=== Exercise brief ===
Each line in the records below, from the one that contains "rewrite Hfl, Z.eqb_refl." to the one that contains "assert (pt_frame m'", should be reproduced exactly, the first and last included.

=== Data listing ===

(* ===== verification/PagingWin.v ===== *)
(** * Table access through physical windows

    What [Paging]'s walk relies on once paging is set up: a window created
    with the lock flag reaches its frame until it is released, creating one
    never disturbs another locked one, and reads and writes through it reach
    the frame it was created for. *)

From S2P Require Import Prelude Bitmap Frames Paging.

Definition slot_addr (i : nat) : Z := mem_vma_phys_window_start + Z.of_nat i * 0x1000.

(** Unlocked slots. *)
Definition nfree (ws : list physwindow) : nat :=
  length (filter (λ w, lock w = 0) ws).

Section access.
Context {S : Type} `{FrameSource S}.
Implicit Types m : machine S.

Definition pt_frame m : list Z := frame (mram m) (physwindow_pt_phys m).

(** Paging is on, the window page table maps itself at slot 511, and slot [i]
    is used for its own address only. *)
Record ready m : Prop := {
  rd_set : paging_has_been_set m = true;
  rd_count : (length (windows m) ≤ 511)%nat;
  rd_pt : page_frame (physwindow_pt_phys m);
  rd_len : length (pt_frame m) = 512%nat;
  rd_words : words 64 (pt_frame m);
  rd_self : has (at_ (pt_frame m) 511) 1 = true ∧
    Z.land (at_ (pt_frame m) 511) PAGE_PHYS_MASK = physwindow_pt_phys m;
  rd_slots : ∀ i w, windows m !! i = Some w →
    virt_addr w = 0 ∨ virt_addr w = slot_addr i }.

(** [v] is a locked window onto the frame [f]. *)
Definition live m (v f : Z) : Prop :=
  ∃ i w, windows m !! i = Some w ∧ lock w ≠ 0 ∧ virt_addr w = v ∧ v = slot_addr i ∧
    has (at_ (pt_frame m) (Z.of_nat i)) 1 = true ∧
    Z.land (at_ (pt_frame m) (Z.of_nat i)) PAGE_PHYS_MASK = f.

(** Nothing but the windows differs. *)
Record same_tables m m' : Prop := {
  st_src : msrc m' = msrc m;
  st_set : paging_has_been_set m' = paging_has_been_set m;
  st_hhdm : g_hhdm_offset m' = g_hhdm_offset m;
  st_kernel : kernel_pml4 m' = kernel_pml4 m;
  st_pt : physwindow_pt_phys m' = physwindow_pt_phys m;
  st_cr3 : cr3 m' = cr3 m;
  st_frames : ∀ g, g ≠ physwindow_pt_phys m → frame (mram m') g = frame (mram m) g }.

Lemma same_tables_refl m : same_tables m m.
Proof using. by split. Qed.

Lemma same_tables_trans m1 m2 m3 :
  same_tables m1 m2 → same_tables m2 m3 → same_tables m1 m3.
Proof using.
  intros [] []. split; try congruence. intros g Hg.
  rewrite st_frames1, st_frames0; congruence.
Qed.

(** ** Reads and writes through a window *)

Lemma slot_index (i : nat) :
  Z.shiftr (slot_addr i - mem_vma_phys_window_start) 12 = Z.of_nat i.
Proof using.
  unfold slot_addr. rewrite Z.shiftr_div_pow2 by lia.
  replace (_ + _ - _) with (Z.of_nat i * 2 ^ 12) by lia. apply Z.div_mul. lia.
Qed.

Lemma slot_addr_inj i j : slot_addr i = slot_addr j → i = j.
Proof using. unfold slot_addr. lia. Qed.

Lemma slot_addr_nz i : slot_addr i ≠ 0.
Proof using. unfold slot_addr, mem_vma_phys_window_start. lia. Qed.

Lemma deref_slot m i :
  ready m → (i < 512)%nat → has (at_ (pt_frame m) (Z.of_nat i)) 1 = true →
  deref m (slot_addr i) = Ok (Z.land (at_ (pt_frame m) (Z.of_nat i)) PAGE_PHYS_MASK).
Proof using.
  intros Hr Hi Hp. unfold deref. rewrite rd_set by done.
  destruct (Z.leb_spec mem_vma_phys_window_start (slot_addr i)); [|unfold slot_addr in *; lia].
  rewrite slot_index. fold (pt_frame m).
  rewrite aget_ok by (rewrite rd_len by done; lia). cbn [mbind res_bind].
  unfold PAGE_PRESENT. by rewrite Hp.
Qed.

Lemma live_deref m v f : ready m → live m v f → deref m v = Ok f.
Proof using.
  intros Hr (i & w & Hw & _ & _ & -> & Hp & <-). apply deref_slot; [done| |done].
  apply lookup_lt_Some in Hw. pose proof (rd_count m Hr). lia.
Qed.

Definition upd m (f : Z) (t : list Z) : machine S := set_ram m (<[f := t]> (mram m)).

Lemma frame_upd m f t g : frame (mram (upd m f t)) g = if decide (f = g) then t else frame (mram m) g.
Proof using. apply frame_insert. Qed.

Lemma pt_frame_upd m f t : f ≠ physwindow_pt_phys m → pt_frame (upd m f t) = pt_frame m.
Proof using. intros. unfold pt_frame. rewrite frame_upd. simpl. by rewrite decide_False. Qed.

Lemma upd_ready m f t : f ≠ physwindow_pt_phys m → ready m → ready (upd m f t).
Proof using.
  intros Hf []. split; try done; by rewrite ?pt_frame_upd.
Qed.

Lemma upd_live m f t v g : f ≠ physwindow_pt_phys m → live m v g → live (upd m f t) v g.
Proof using.
  intros Hf (i & w & ?). exists i, w. by rewrite pt_frame_upd.
Qed.

Lemma tbl_read_live m v f i :
  ready m → live m v f → 0 ≤ i < zlen (frame (mram m) f) →
  tbl_read m v i = Ok (at_ (frame (mram m) f) i).
Proof using.
  intros Hr Hl Hi. unfold tbl_read. rewrite (live_deref _ _ _ Hr Hl).
  by apply aget_ok.
Qed.

Lemma tbl_write_live m v f i x :
  ready m → live m v f → 0 ≤ i < zlen (frame (mram m) f) →
  tbl_write m v i x = Ok (upd m f (<[Z.to_nat i := x]> (frame (mram m) f))).
Proof using.
  intros Hr Hl Hi. unfold tbl_write. rewrite (live_deref _ _ _ Hr Hl).
  cbn [mbind res_bind]. by rewrite aset_ok.
Qed.

Lemma tbl_zero_live m v f :
  ready m → live m v f → tbl_zero m v = Ok (upd m f zero_frame).
Proof using. intros Hr Hl. unfold tbl_zero. by rewrite (live_deref _ _ _ Hr Hl). Qed.

(** ** Creating and releasing windows *)

Lemma find_unlocked_spec ws : ∀ k,
  (0 < nfree ws)%nat →
  ∃ i w, find_unlocked ws k = Some (k + i)%nat ∧ ws !! i = Some w ∧ lock w = 0.
Proof using.
  unfold nfree. induction ws as [|w ws IH]; intros k Hn; simpl in *; [lia|].
  destruct (Z.eqb_spec (lock w) 0) as [E|E].
  - exists 0%nat, w. by rewrite Nat.add_0_r.
  - rewrite filter_cons_False in Hn by done.
    destruct (IH (Datatypes.S k) Hn) as (i & w' & -> & ? & ?).
    exists (Datatypes.S i), w'. split_and!; [f_equal; lia|done|done].
Qed.

Lemma nfree_insert ws i w w' :
  ws !! i = Some w →
  (nfree (<[i := w']> ws) + (if decide (lock w = 0%Z) then 1 else 0) =
   nfree ws + (if decide (lock w' = 0%Z) then 1 else 0))%nat.
Proof using.
  unfold nfree. revert i. induction ws as [|x ws IH]; intros [|i] Hi; simplify_eq/=.
  - rewrite !filter_cons. repeat case_decide; simpl; lia.
  - rewrite !filter_cons. specialize (IH i Hi). repeat case_decide; simpl in *; lia.
Qed.

Lemma window_map_set m i f fl :
  ready m → (i < 511)%nat → 0 ≤ fl →
  paging_physwindow_mmap m (paging_get_highest_page_map m) (slot_addr i) f fl =
  Ok (upd m (physwindow_pt_phys m) (<[i := leaf_entry 0 f fl]> (pt_frame m))).
Proof using.
  intros Hr Hi Hfl. unfold paging_physwindow_mmap. rewrite (rd_set m) by done.
  cbn [negb]. unfold tbl_write.
  assert (mem_vma_phys_window_start + 511 * PAGE_SIZE_4KB = slot_addr 511) as -> by done.
  destruct (rd_self m Hr) as [Hp Hph].
  rewrite (deref_slot m 511) by (done || lia). change (Z.of_nat 511) with 511.
  rewrite Hph. cbn [mbind res_bind]. fold (pt_frame m).
  assert (u64 (slot_addr i - mem_vma_phys_window_start) =
    slot_addr i - mem_vma_phys_window_start) as ->
    by (apply Z.mod_small; unfold slot_addr; lia).
  rewrite slot_index, aset_ok by (rewrite rd_len by done; lia).
  cbn [mbind res_bind]. by rewrite Nat2Z.id.
Qed.

Lemma at_insert_nat {A} `{Inhabited A} (l : list A) (i j : nat) (x : A) :
  (i < length l)%nat →
  at_ (<[i := x]> l) (Z.of_nat j) = if decide (i = j) then x else at_ l (Z.of_nat j).
Proof using.
  intros Hi. rewrite <- (Nat2Z.id i) at 1. rewrite at_insert by lia.
  destruct (decide (Z.of_nat i = Z.of_nat j)), (decide (i = j)); done || lia.
Qed.

(** The state after slot [i] was mapped to [f] and locked. *)
Definition opened m (i : nat) (f fl : Z) : machine S :=
  upd (set_windows m (<[i := mkWindow (slot_addr i) f 1 fl]> (windows m)))
    (physwindow_pt_phys m) (<[i := leaf_entry 0 f 3]> (pt_frame m)).

Lemma mem_create_opened m f fl :
  ready m → (0 < nfree (windows m))%nat →
  Z.land fl PHYS_WINDOW_FLAG_LOCK = PHYS_WINDOW_FLAG_LOCK →
  ∃ i w, windows m !! i = Some w ∧ lock w = 0 ∧
    mem_create_physwindow m f fl =
      Ok (PHYS_WINDOW_STATUS_OK, Some (slot_addr i), opened m i f fl).
Proof using.
  intros Hr Hn Hfl.
  destruct (find_unlocked_spec _ 0 Hn) as (i & w & E & Hw & Hl).
  exists i, w. split_and!; [done..|]. unfold mem_create_physwindow. rewrite E. simpl.
  fold (slot_addr i).
  set (m1 := set_windows m (<[i := mkWindow (slot_addr i) f 0 fl]> (windows m))).
  pose proof (lookup_lt_Some _ _ _ Hw) as Hi. pose proof (rd_count m Hr).
  assert (ready m1) as Hr1.
  { destruct Hr. split; try done; simpl; [by rewrite length_insert|].
    intros j x Hx. apply list_lookup_insert_Some in Hx as [(-> & <- & _)|[_ Hx]]; [by right|].
    by eapply rd_slots0. }
  assert (Z.lor (Z.lor (if fl =? PHYS_WINDOW_FLAG_READ then 1 else 0)
    (if fl =? PHYS_WINDOW_FLAG_WRITE then 2 else 0)) 3 = 3) as ->.
  { by destruct (fl =? PHYS_WINDOW_FLAG_READ), (fl =? PHYS_WINDOW_FLAG_WRITE). }
  rewrite window_map_set by (done || lia). cbn [mbind res_bind].
  rewrite Hfl, Z.eqb_refl. unfold opened, m1, upd, set_windows, set_ram. simpl.
  by rewrite list_insert_insert_eq.
Qed.

Lemma opened_spec m i w f fl :
  ready m → page_frame f → windows m !! i = Some w → lock w = 0 →
  let m' := opened m i f fl in
  ready m' ∧ live m' (slot_addr i) f ∧ same_tables m m' ∧
  (nfree (windows m') + 1 = nfree (windows m))%nat ∧
  ∀ v g, live m v g → v ≠ slot_addr i ∧ live m' v g.
Proof using.
  intros Hr Hf Hw Hl m'. destruct (leaf_entry_ok 0 f 3) as (Hb & Hm & Hp & _); [lia|].
  rewrite (frame_land_mask f) in Hm by done.
  pose proof (lookup_lt_Some _ _ _ Hw) as Hi. pose proof (rd_count m Hr) as Hc.
  pose proof (rd_len m Hr) as Hlen.
  assert (pt_frame m' = <[i := leaf_entry 0 f 3]> (pt_frame m)) as Ept.
  { unfold pt_frame at 1, m', opened. rewrite frame_upd. simpl. by rewrite decide_True. }
  assert (∀ j, (j ≠ i)%nat → at_ (pt_frame m') (Z.of_nat j) = at_ (pt_frame m) (Z.of_nat j))
    as Hother.
  { intros j Hj. rewrite Ept, at_insert_nat, decide_False by (done || lia). done. }
  split_and!.
  - split; simpl.
    + by apply rd_set.
    + by rewrite length_insert.
    + by apply rd_pt.
    + by rewrite Ept, length_insert.
    + rewrite Ept. apply words_insert; [by apply rd_words|lia].
    + change 511 with (Z.of_nat 511). rewrite Hother by lia. by apply rd_self.
    + intros j x Hx. apply list_lookup_insert_Some in Hx as [(-> & <- & _)|[_ Hx]];
        [by right|]. by eapply (rd_slots m).
  - exists i, (mkWindow (slot_addr i) f 1 fl). simpl.
    rewrite list_lookup_insert_eq by done. rewrite Ept, at_insert_nat, decide_True by lia.
    split_and!; done.
  - split; try done. intros g Hg. unfold m', opened. rewrite frame_upd, decide_False; done.
  - simpl. pose proof (nfree_insert _ _ _ (mkWindow (slot_addr i) f 1 fl) Hw) as E.
    rewrite decide_True, decide_False in E by (simpl; lia). lia.
  - intros v g (j & x & Hx & Hlk & Hv & -> & Hp' & Hm').
    assert (j ≠ i) as Hne by congruence. split.
    + intros E. by apply slot_addr_inj in E.
    + exists j, x. simpl. rewrite list_lookup_insert_ne by done.
      by rewrite Hother.
Qed.

Lemma get_table_spec m f :
  ready m → page_frame f → (0 < nfree (windows m))%nat →
  ∃ v m', get_table_vaddr m f = Ok (v, v, m') ∧ v ≠ 0 ∧
    ready m' ∧ live m' v f ∧ same_tables m m' ∧
    (nfree (windows m') + 1 = nfree (windows m))%nat ∧
    ∀ v' g, live m v' g → v' ≠ v ∧ live m' v' g.
Proof using.
  intros Hr Hf Hn.
  destruct (mem_create_opened m f (Z.lor PHYS_WINDOW_FLAG_WRITE PHYS_WINDOW_FLAG_LOCK)
    Hr Hn eq_refl) as (i & w & Hw & Hl & E).
  destruct (opened_spec m i w f (Z.lor PHYS_WINDOW_FLAG_WRITE PHYS_WINDOW_FLAG_LOCK)
    Hr Hf Hw Hl) as (? & ? & ? & ? & ?).
  do 2 eexists. unfold get_table_vaddr. rewrite (rd_set m) by done. cbn [negb].
  rewrite E. cbn [mbind res_bind]. split; [done|]. split; [apply slot_addr_nz|]. done.
Qed.

Lemma find_window_spec ws : ∀ k i w,
  (∀ j x, ws !! j = Some x → virt_addr x = 0 ∨ virt_addr x = slot_addr (k + j)) →
  ws !! i = Some w → virt_addr w = slot_addr (k + i) →
  find_window ws (slot_addr (k + i)) k = Some (k + i)%nat.
Proof using.
  induction ws as [|x ws IH]; intros k i w Hs Hi Hv; [done|].
  destruct i as [|i]; simplify_eq/=.
  - rewrite Nat.add_0_r in *. by rewrite Hv, Z.eqb_refl.
  - destruct (Z.eqb_spec (virt_addr x) (slot_addr (k + Datatypes.S i))) as [E|E].
    + destruct (Hs 0%nat x eq_refl) as [E0|E0]; rewrite E0 in E.
      * by destruct (slot_addr_nz (k + Datatypes.S i)).
      * apply slot_addr_inj in E. lia.
    + replace (k + Datatypes.S i)%nat with (Datatypes.S k + i)%nat in * by lia.
      apply (IH _ _ w); [|done|done].
      intros j y Hj. replace (Datatypes.S k + j)%nat with (k + Datatypes.S j)%nat by lia.
      by apply Hs.
Qed.

Lemma release_spec m v f :
  ready m → live m v f →
  let m' := release_table_vaddr m v in
  ready m' ∧ same_tables m m' ∧ mram m' = mram m ∧
  (nfree (windows m') = nfree (windows m) + 1)%nat ∧
  ∀ v' g, v' ≠ v → live m v' g → live m' v' g.
Proof using.
  intros Hr (i & w & Hw & Hlk & Hv & -> & Hp & Hm) m'.
  assert (m' = set_windows m
    (<[i := mkWindow (virt_addr w) (phys_addr w) 0 (flag w)]> (windows m))) as ->.
  { unfold m', release_table_vaddr, mem_release_physwindow. rewrite (rd_set m) by done.
    destruct (Z.eqb_spec (slot_addr i) 0) as [E|_]; [by destruct (slot_addr_nz i)|]. simpl.
    rewrite (find_window_spec _ 0 i w) by (done || apply (rd_slots m Hr)). simpl. by rewrite Hw. }
  split_and!.
  - destruct Hr. split; try done; simpl; [by rewrite length_insert|].
    intros j x Hx. apply list_lookup_insert_Some in Hx as [(-> & <- & _)|[_ Hx]];
      [by right|]. by eapply rd_slots0.
  - by split.
  - done.
  - simpl. pose proof (nfree_insert _ _ _
      (mkWindow (virt_addr w) (phys_addr w) 0 (flag w)) Hw) as E.
    rewrite decide_False, decide_True in E by done. lia.
  - intros v' g Hne (j & x & Hx & Hrest). exists j, x. simpl.
    rewrite list_lookup_insert_ne; [done|]. intros <-. destruct Hrest as (_ & _ & -> & _).
    done.
Qed.

Lemma live_nz m v f : live m v f → v ≠ 0.
Proof using. intros (i & w & _ & _ & _ & -> & _). apply slot_addr_nz. Qed.

End access.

=== Expected output ===
  rewrite Hfl, Z.eqb_refl. unfold opened, m1, upd, set_windows, set_ram. simpl.
  by rewrite list_insert_insert_eq.
Qed.

Lemma opened_spec m i w f fl :
  ready m → page_frame f → windows m !! i = Some w → lock w = 0 →
  let m' := opened m i f fl in
  ready m' ∧ live m' (slot_addr i) f ∧ same_tables m m' ∧
  (nfree (windows m') + 1 = nfree (windows m))%nat ∧
  ∀ v g, live m v g → v ≠ slot_addr i ∧ live m' v g.
Proof using.
  intros Hr Hf Hw Hl m'. destruct (leaf_entry_ok 0 f 3) as (Hb & Hm & Hp & _); [lia|].
  rewrite (frame_land_mask f) in Hm by done.
  pose proof (lookup_lt_Some _ _ _ Hw) as Hi. pose proof (rd_count m Hr) as Hc.
  pose proof (rd_len m Hr) as Hlen.
  assert (pt_frame m' = <[i := leaf_entry 0 f 3]> (pt_frame m)) as Ept.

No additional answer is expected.